Нелишне обратить внимание, из какого сора растут стихи. Финал списан у Феллини, см. худ. к/ф «Репетиция оркестра» (Италия, 1979). Там рушится церковь (храм искусства): формально - вследствие строительных работ, по смыслу - под натиском междоусобиц, эгоизма музыкантов и дирижерского диктата. Те же обломки, и пыль, и тишина. Автор Мариинского саспенса в мягкой обложке вдохновенно списал финал у классика кинематографа, простодушно не заметив, что он, муж уволенной примы, отнюдь не автор, а лишь персонаж - в том числе и собственного произведения.
Цитата из Феллини у него, конечно, осознанная, как выражались советские литкритики, метко бьющая в цель. Автор посылает образованной публике сигнал: я ваш, ваш, я Феллини знаю! Поверьте моим инвективам, проникнитесь моим пафосом, поддержите мои филиппики! Но образованная публика не слышит, не понимает, не верит: клюкву про Гергиева завернули не в ту газету, вместо «Литературки» подсунули засаленную «Жизнь». Одного лишь дурно понятого Феллини мало, чтобы расположить чуткую публику к себе, убедить ее в верности своей трактовки. Муж примы в глубоком мимансе. И тут на сцену выходит Норман Лебрехт, автор бестселлера, иностранец и профессиональный писатель.

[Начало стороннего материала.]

(** * Insider-threat graph pipeline: a shallow embedding of
    [backend/services/insider_threat/graph_analyzer.py]

    The class [InsiderThreatDetector] is embedded as a record of its fields
    together with one function per method; methods that mutate [self] take
    the detector and return the updated detector next to their result.

    Conventions of the embedding:
    - a Python [set] is a [gset], its iteration order is the order of
      [elements]; a [dict] is a [gmap], the order of [.items()] is the order
      of [map_to_list] (no property below depends on either order);
    - a [datetime.date] is its day ordinal in [Z], so [(a - b).days] is
      [a - b]; a date is always truthy;
    - a pandas data frame is the list of its rows; a name cell ([user],
      [pc], [domain]) holds a string and a day cell a date, as in the mock
      data and in log files without empty cells; the missing values of
      pandas ([NaN] in a name cell, [NaT] for a day) are not represented;
    - tensors are lists; counts held in float tensors are kept in [Z], and
      scores (outputs of [torch.sigmoid]) are idealised as rationals [Q];
    - the neural scorer, its optimiser and the sigmoid are parameters of the
      development, and so are the integers that the random generator draws
      for the mock data;
    - the contents of the answer files and of the log files enter as the
      sets and frames that the two loaders make of them, with the same
      restriction: every answer date is a date. *)

From stdpp Require Import gmap strings list fin_maps sorting pretty.
From Stdlib Require Import QArith Lqa.

Open Scope Z_scope.

(** ** Python built-ins used by the pipeline *)

Module Py.

(** Exceptions that the modelled code can raise. *)
Inductive exn : Type :=
| ValueError (msg : string)
| RuntimeError (msg : string)
| KeyError
| IndexError
| AttributeError.

Inductive result (A : Type) : Type :=
| Ok (a : A)
| Raise (e : exn).
Arguments Ok {A} a.
Arguments Raise {A} e.

#[global] Instance result_ret : MRet result := λ A a, Ok a.
#[global] Instance result_bind : MBind result := λ A B k r,
  match r with
  | Ok a => k a
  | Raise e => Raise e
  end.

(** [str(e)]: an exception raised with a message prints as that message.
    The text of the other exceptions is made by Python from operands that
    the embedding does not keep. *)
Definition str (e : exn) : option string :=
  match e with
  | ValueError msg | RuntimeError msg => Some msg
  | KeyError | IndexError | AttributeError => None
  end.

(** [d[k]] on a dict and [t[i]] on a tensor or list. *)
Definition getitem {K V} `{Countable K} (d : gmap K V) (k : K) : result V :=
  match d !! k with
  | Some v => Ok v
  | None => Raise KeyError
  end.

Definition index {A} (l : list A) (i : nat) : result A :=
  match l !! i with
  | Some v => Ok v
  | None => Raise IndexError
  end.

(** Truthiness of a [str]: only the empty string is falsy. *)
Definition truthy (s : string) : bool :=
  match s with
  | EmptyString => false
  | String _ _ => true
  end.

(** [sorted(s)] for a set of dates. *)
Definition sorted (s : gset Z) : list Z := merge_sort Z.le (elements s).

(** [min(l, key=key)]: the first element whose key is least; [None]
    stands for the [ValueError] on an empty list. *)
Definition min_key {A} (key : A → Z) (l : list A) : option A :=
  match l with
  | [] => None
  | a :: l' =>
      Some (foldl (λ best c, if bool_decide (key c < key best) then c else best) a l')
  end.

(** [max(s)] on dates. *)
Definition max (l : list Z) : option Z :=
  match l with
  | [] => None
  | a :: l' =>
      Some (foldl (λ best c, if bool_decide (best < c) then c else best) a l')
  end.

(** [l.sort(key=..., reverse=True)] and the like: a stable insertion sort
    for the order [before], where [before a b] says that [a] may stand in
    front of [b]. *)
Fixpoint insert {A} (before : A → A → bool) (a : A) (l : list A) : list A :=
  match l with
  | [] => [a]
  | b :: l' => if before a b then a :: b :: l' else b :: insert before a l'
  end.

Fixpoint sort {A} (before : A → A → bool) (l : list A) : list A :=
  match l with
  | [] => []
  | a :: l' => insert before a (sort before l')
  end.

(** [l[:k]] for an [int] k, negative values counting from the end. *)
Definition slice_to {A} (k : Z) (l : list A) : list A :=
  if bool_decide (k < 0)
  then take (Z.to_nat (Z.of_nat (length l) + k)) l
  else take (Z.to_nat k) l.

End Py.

(** ** Data model *)

(** Rows of the three day-stamped log frames.  Every cell is present: the
    names are strings and the day is a date.  On such rows the test
    [r["user"] in self.node_id and r["pc"] in self.node_id] of the edge
    loops always passes (lemma [edge_rows_all]); a row with an empty [pc]
    or [domain] cell, whose [NaN] the builder numbers but does not find
    again, has no counterpart here. *)
Record LogonRow := {
  l_user : string; l_pc : string; l_day : Z; l_logon : Z; l_logoff : Z }.
Record DeviceRow := {
  d_user : string; d_pc : string; d_day : Z; d_connect : Z; d_disconnect : Z }.
Record HttpRow := {
  h_user : string; h_domain : string; h_day : Z; h_request_count : Z }.

(** The values ["user"], ["pc"] and ["domain"] of [node_type]. *)
Inductive kind : Type := User | PC | Domain.

#[global] Instance kind_eq_dec : EqDecision kind.
Proof. solve_decision. Defined.

(** The [torch_geometric.data.Data] object built by [build_graph]:
    [x] is the one-column degree feature, [edge_index] the list of
    (source, target) columns. *)
Record Data := {
  data_x : list Z;
  data_edge_index : list (nat * nat);
  data_edge_attr : list (list Z);
  data_y : list Z;
  data_train_mask : list bool }.

Definition num_nodes (d : Data) : nat := length (data_x d).
Definition num_edges (d : Data) : nat := length (data_edge_index d).

Definition set_y (d : Data) (y : list Z) : Data :=
  {| data_x := data_x d; data_edge_index := data_edge_index d;
     data_edge_attr := data_edge_attr d; data_y := y;
     data_train_mask := data_train_mask d |}.

(** The fields of [InsiderThreatDetector] that the pipeline reads and
    writes. *)
Record Detector (GNN : Type) := {
  model : option GNN;
  data : option Data;
  node_id : gmap string nat;
  node_type : gmap nat kind;
  malicious_users : gset string;
  malicious_days : gset Z }.
Arguments model {GNN} _.
Arguments data {GNN} _.
Arguments node_id {GNN} _.
Arguments node_type {GNN} _.
Arguments malicious_users {GNN} _.
Arguments malicious_days {GNN} _.

(** The state after [__init__]. *)
Definition init (GNN : Type) : Detector GNN :=
  {| model := None; data := None; node_id := ∅; node_type := ∅;
     malicious_users := ∅; malicious_days := ∅ |}.

(** The neural scorer is a parameter: [create_gnn_model] gives the
    untrained network, [forward] its logits, [optimizer_step] the loss of one
    epoch and the network after [loss.backward()] and [optimizer.step()] (it
    sees the logits, the labels and the mask).  [forward_length] says that
    there is one logit per row of [x], [sigmoid_range] that scores lie in
    [0,1]. *)
Class Scorer (GNN : Type) := {
  create_gnn_model : GNN;
  forward : GNN → list Z → list (nat * nat) → list Q;
  optimizer_step : GNN → list Q → Data → GNN * Q;
  sigmoid : Q → Q;
  forward_length : ∀ m x edge_index, length (forward m x edge_index) = length x;
  sigmoid_range : ∀ v, (0 <= sigmoid v <= 1)%Q }.

Record Prediction := {
  p_user : string; p_score : Q; p_is_known_malicious : bool }.

Record VizNode := {
  vn_id : string; vn_type : kind; vn_is_malicious : bool; vn_degree : Z }.
Record VizEdge := { ve_source : string; ve_target : string; ve_weight : Z }.
Record VizStats := {
  total_nodes : nat; total_edges : nat; stats_malicious_users : nat }.
Record Viz := {
  viz_nodes : list VizNode; viz_edges : list VizEdge; viz_stats : VizStats }.

Record Summary := {
  sum_total_nodes : nat; sum_total_edges : nat; sum_users_analyzed : nat;
  sum_known_malicious : nat; sum_date_range : Z * Z;
  sum_total_days_available : nat }.

Record Analysis := {
  analysis_date : Z;
  suspicious_users : list Prediction;
  graph_data : option Viz;
  training_losses : list Q;
  summary : Summary }.

(** The two shapes of the dictionary returned by [run_analysis]: the
    success response, and the error response that the [except] clause
    (lines 633-643) builds from the exception [e] that it caught. *)
Inductive Response : Type :=
| Success (a : Analysis)
| Error (e : Py.exn).

(** The entry ["error"] of the response: [str(e)] (line 637), which is all
    that the caller learns of the exception.  A success response has no
    such entry. *)
Definition response_error (r : Response) : option string :=
  match r with
  | Success _ => None
  | Error e => Py.str e
  end.

(** ** The day selector of [run_analysis] (lines 562-599) *)

Definition select_day (all_days malicious_days : gset Z) : option Z :=
  if bool_decide (malicious_days ≠ ∅) then
    let candidate_days := Py.sorted (all_days ∩ malicious_days) in
    match candidate_days with
    | d :: _ => Some d
    | [] =>
        if bool_decide (all_days ≠ ∅) && bool_decide (malicious_days ≠ ∅) then
          let all_days_list := Py.sorted all_days in
          let malicious_days_list := Py.sorted malicious_days in
          match malicious_days_list with
          | target_date :: _ =>
              Py.min_key (λ x, Z.abs (x - target_date)) all_days_list
          | [] => None
          end
        else if bool_decide (all_days ≠ ∅) then Py.max (elements all_days)
        else None
    end
  else if bool_decide (all_days ≠ ∅) then Py.max (elements all_days)
  else None.

(** ** [build_graph] (lines 271-369) *)

(** One of the three loops that number the entities of a type. *)
Definition add_nodes (ty : kind) (names : list string)
    (acc : gmap string nat * gmap nat kind * nat) : gmap string nat * gmap nat kind * nat :=
  foldl (λ '(nid, nty, idx) name, (<[name := idx]> nid, <[idx := ty]> nty, S idx))
        acc names.

(** The body of an edge loop for one row: the edge and its feature row when
    both names are keys of [node_id]. *)
Definition edge_of (nid : gmap string nat) (src tgt : string) (feat : list Z)
    : list ((nat * nat) * list Z) :=
  match nid !! src, nid !! tgt with
  | Some s, Some t => [((s, t), feat)]
  | _, _ => []
  end.

Definition logon_edges (nid : gmap string nat) (rows : list LogonRow) :=
  rows ≫= (λ r, edge_of nid (l_user r) (l_pc r) [l_logon r; l_logoff r; 0; 0; 0]).

Definition device_edges (nid : gmap string nat) (rows : list DeviceRow) :=
  rows ≫= (λ r, edge_of nid (d_user r) (d_pc r) [0; 0; d_connect r; d_disconnect r; 0]).

Definition http_edges (nid : gmap string nat) (rows : list HttpRow) :=
  rows ≫= (λ r, edge_of nid (h_user r) (h_domain r) [0; 0; 0; 0; h_request_count r]).

(** [x = zeros(n, 1)], then [x[s] += 1; x[t] += 1] for every edge.  The
    ends of an edge are indices of [node_id], hence below [n] (lemma
    [numbering_bound]); [alter] leaves the list alone elsewhere. *)
Definition degree_features (n : nat) (edges : list (nat * nat)) : list Z :=
  foldl (λ x '(s, t), alter Z.succ t (alter Z.succ s x)) (replicate n 0) edges.

(** The loop over [node_id.items()] that fills [y] and [train_mask].  Every
    index stored in [node_id] is a key of [node_type] (lemma
    [numbering_consistent]), so [node_type[idx]] cannot raise here. *)
Definition labels_and_mask (n : nat) (nid : gmap string nat) (nty : gmap nat kind)
    (malicious : gset string) : list Z * list bool :=
  foldl (λ '(y, train_mask) '(name, idx),
           (if bool_decide (name ∈ malicious) then <[idx := 1]> y else y,
            if bool_decide (nty !! idx = Some User) then <[idx := true]> train_mask
            else train_mask))
        (replicate n 0, replicate n false) (map_to_list nid).

Definition users_of (logon_day : list LogonRow) (device_day : list DeviceRow)
    (http_day : list HttpRow) : gset string :=
  list_to_set (l_user <$> logon_day) ∪ list_to_set (d_user <$> device_day)
    ∪ list_to_set (h_user <$> http_day).

Definition pcs_of (logon_day : list LogonRow) (device_day : list DeviceRow) : gset string :=
  list_to_set (l_pc <$> logon_day) ∪ list_to_set (d_pc <$> device_day).

Definition domains_of (http_day : list HttpRow) : gset string :=
  list_to_set (h_domain <$> http_day).

(** Both names of a row are keys of [node_id]. *)
Definition resolved (nid : gmap string nat) (src tgt : string) : Prop :=
  is_Some (nid !! src) ∧ is_Some (nid !! tgt).

#[global] Instance resolved_dec nid src tgt : Decision (resolved nid src tgt).
Proof. unfold resolved. apply _. Defined.

(** The block [# Create node mappings]: users, then PCs, then domains. *)
Definition number_nodes (users pcs domains : gset string)
    : gmap string nat * gmap nat kind * nat :=
  add_nodes Domain (elements domains)
    (add_nodes PC (elements pcs)
       (add_nodes User (elements users) (∅, ∅, 0%nat))).

(** [frame[frame["day"] == selected_day]]. *)
Definition on_day {R} (day_of : R → Z) (selected_day : Z) (frame : list R) : list R :=
  filter (λ r, day_of r = selected_day) frame.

Бестселлер называется «Маэстро миф. Великие дирижеры в схватке за власть». С таким подзаголовком излишне даже упоминать, что «Маэстро миф» - вторая часть дилогии «Кто убил классическую музыку?» Дилогии, написанной исключительно талантливо, не в пример «Призраку оперы». Захватывающе написанной. Не оторваться.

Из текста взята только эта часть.